A further advantage in this sense is provided by the arrangement according to claim 3, since when the control valves are closed, the rear seat seal prevents the piston from flowing around and therefore no pressure medium is consumed in one piston position.

The features according to claim 4 bring the safety-related advantage that if the first control valve breaks, the servomotor moves from the normal position into the safety position.

An additional increase in safety brings claim 5, since even when the first control valve is completely destroyed, which is associated with an outflow of the pressure medium through the valve opening into the atmosphere, the servomotor moves into the safety position.

The arrangement according to claim 6 prevents destruction of the second control valve by external force.

Claim 7 relates to a particularly advantageous application of the servomotor arrangement according to the invention.

With the arrangement according to claim 8 it is usually possible to dispense with the use of a special pressure medium source.

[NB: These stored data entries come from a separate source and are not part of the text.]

Lemma tail_covers_app W p stream tail data : tail_covers W p stream tail -> tail_covers W p (stream ++ data) (tail ++ data).
Proof.
  intros (q & pre & sfx & -> & -> & Hq1 & Hq2 & Hcov). exists q, pre, (sfx ++ data). rewrite <- !app_assoc. split_and!; try done.
  destruct Hcov as [?|[?|?]]; [by left | right; left; rewrite length_app; lia | by right; right].
Qed.

Lemma tail_covers_nil W p : tail_covers W p [] [].
Proof. exists [], [], []. split_and!; [done | done | by apply not_elem_of_nil | by apply not_elem_of_nil | by left]. Qed.

Lemma infix_nil_inv p : p <> [] -> ~ infix p [].
Proof. intros Hp (x & y & E). symmetry in E. apply app_eq_nil in E as [_ [? _]%app_eq_nil]. done. Qed.

Lemma not_shows_nil p : p <> [] -> ~ shows p [].
Proof.
  intros Hp. pose proof (infix_nil_inv p Hp) as Hn.
  intros [Hin|[Hin|Hin]]; [done | rewrite percent_nil in Hin; done | done].
Qed.
End streams.

(** ** An instance *)

Fixpoint percent_decode_ref (s : list byte) : list byte :=
  match s with
  | [] => []
  | b :: rest =>
      match rest with
      | h :: l :: rest' =>
          if decide (b = "%"%byte) then
            match hex_digit h, hex_digit l with
            | Some x, Some y => byte_of_Z (x * 16 + y) :: percent_decode_ref rest'
            | _, _ => b :: percent_decode_ref rest
            end
          else b :: percent_decode_ref rest
      | _ => b :: percent_decode_ref rest
      end
  end.

(** Percent decoding with no Basic credentials. *)
Definition simple_codecs : SecretCodecs := {|
  percent_decode := percent_decode_ref;
  base64_decode := fun _ => None;
  base64_encode := fun s => s
|}.

Lemma simple_percent : @PercentDecoding simple_codecs.
Proof.
  split; [done | |].
  - intros h l x y rest Hh Hl. cbn [percent_decode simple_codecs percent_decode_ref]. by rewrite decide_True, Hh, Hl.
  - intros b rest Hb. cbn [percent_decode simple_codecs percent_decode_ref]. destruct rest as [|h [|l rest]]; [done..|].
    case_decide as E; [|done]. destruct (Hb E h l rest eq_refl) as [->| ->]; [done|]. by destruct (hex_digit h).
Qed.
(** ** Rewriting a body *)

Lemma rewritten_pre c pre rg :
  body_window c -> Forall before_last pre ->
  exists chunks, rg_output (fold_left (rewritten c) pre rg) = rg_output rg ++ chunks_out chunks
    /\ forall more, subst_all c (rg_substitution_tail rg ++ payload_of pre ++ more)
                   = mjoin chunks ++ subst_all c (rg_substitution_tail (fold_left (rewritten c) pre rg) ++ more).
Proof.
  intros Hw Hpre. revert rg. induction Hpre as [|ev pre Hev _ IH]; intros rg.
  { exists []. cbn. by rewrite app_nil_r. }
  cbn [fold_left]. destruct (IH (rewritten c rg ev)) as (chunks & Ho & Hs). destruct ev as [l|payload| |l]; [|  |done|done].
  - exists chunks. done.
  - cbn [rewritten event_tail] in *. destruct (append_rewritten_chunked_payload c _ payload _) as [sub' out'] eqn:Ha.
    apply append_payload_chunk in Ha as (p & -> & Hp); [|done]. cbn [rg_output rg_substitution_tail] in *.
    exists (p :: chunks). rewrite Ho. split; [by rewrite <- app_assoc|]. intros more.
    change (payload_of (EvPayload payload :: pre)) with (payload ++ payload_of pre). change (mjoin (p :: chunks)) with (p ++ mjoin chunks).
    rewrite <- !app_assoc, <- Hs. rewrite <- Hp. by rewrite <- !app_assoc.
Qed.

Lemma rewritten_trailers c t rg : rg_output (fold_left (rewritten c) (map EvTrailerLine t) rg) = rg_output rg ++ mjoin t.
Proof.
  revert rg. induction t as [|l t IH]; intros rg; cbn; [by rewrite app_nil_r|]. rewrite IH. cbn. by rewrite <- app_assoc.
Qed.

Lemma trailers_join enc t : chunked_trailers enc t -> enc = mjoin t.
Proof. induction 1 as [|l enc t _ _ _ IH]; [done|]. cbn. by rewrite IH. Qed.

Lemma body_trailers enc p t : chunked_body enc p t -> chunked_trailers (mjoin t) t.
Proof. induction 1 as [l enc t _ _ Ht|]; [|done]. by rewrite <- (trailers_join _ _ Ht). Qed.

Lemma zero_chunk_body t : chunked_trailers (mjoin t) t -> chunked_body (bytes_of "0" ++ crlf ++ mjoin t) [] t.
Proof.
  intros Ht. constructor; [apply (fmt_complete_line 0) | by vm_compute | done].
Qed.

(** The events of a whole body, rewritten from the start. *)
Lemma rewritten_body c evs enc p t tail :
  body_window c -> chunked_body enc p t -> body_events evs p t -> zlen (subst_all c p) < 2 ^ 64 ->
  chunked_body (rg_output (fold_left (rewritten c) evs (mkRewriting tail [] []))) (subst_all c p) t.
Proof.
  intros Hw Hb (pre & -> & Hpre & <-) Hl. rewrite fold_left_app. cbn [fold_left]. rewrite rewritten_trailers.
  destruct (rewritten_pre c pre (mkRewriting tail [] []) Hw Hpre) as (chunks & Ho & Hs). cbn [rewritten].
  destruct (flush_rewritten_chunked_payload _ _ _) as [sub' out'] eqn:Hf. apply flush_chunk in Hf as [-> ->]. cbn [rg_output] in *.
  rewrite Ho. cbn [app]. specialize (Hs []). cbn [app] in Hs. rewrite !app_nil_r in Hs. cbn [rg_substitution_tail app] in Hs. rewrite Hs in *.
  set (last := subst_all c (rg_substitution_tail _)) in *. rewrite length_app in Hl. rewrite <- !app_assoc.
  apply chunks_out_body; [lia|]. rewrite <- (app_nil_r last) at 2. apply append_chunk_body; [lia|]. apply zero_chunk_body. by eapply body_trailers.
Qed.

(** The events a complete body gives, however it is read. *)
Lemma whole_body_events reads enc p t rest :
  chunked_body enc p t -> mjoin reads = enc ++ rest ->
  exists evs, body_events evs p t
    /\ forall S (on_event : ChunkedBodyEvent -> stE S SecretViolationAction ()) s,
         process_reads on_event chunked_default reads s = (let! _ := run_events on_event evs in st_ret (Some rest)) s.
Proof.
  intros Hb Hcat. destruct (reads_ref chunked_default reads) as (evs & Hex & Hne & Hproc); [done|].
  destruct (body_run _ _ _ Hb [] rest) as (revs & Hr & Hev). unfold ref_reads in *. rewrite Hcat in *.
  unfold chunked_default in *. rewrite Hr in *. cbn [fst snd] in *.
  exists evs. split; [apply body_events_explode; [done|]; by rewrite Hex|]. intros S on_event s. rewrite Hproc. by rewrite drop_app_length.
Qed.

Claim 9 relates to a particularly advantageous second control valve which is of extremely simple construction and at the same time meets high safety requirements.

The invention will now be explained in more detail using some exemplary embodiments shown in the drawings.

Show it:

1 shows eight different embodiments a) to h) of the invention in a highly schematic representation,

2 shows an axial section through a servomotor arrangement in a representational, simplified drawing.

Fig. 3 shows an alternative, redundant form of the second control valve in axial section and

Fig. 4 shows a detail of the piston and rod with a control valve.

In the following explanations of the eight exemplary embodiments, directional information such as “above”,

“Bottom”, “left” and “right” refer to the drawing. In systems in which the servomotor arrangement is installed, it can be oriented as desired.

A piston 2 is slidably arranged in a cylinder 1.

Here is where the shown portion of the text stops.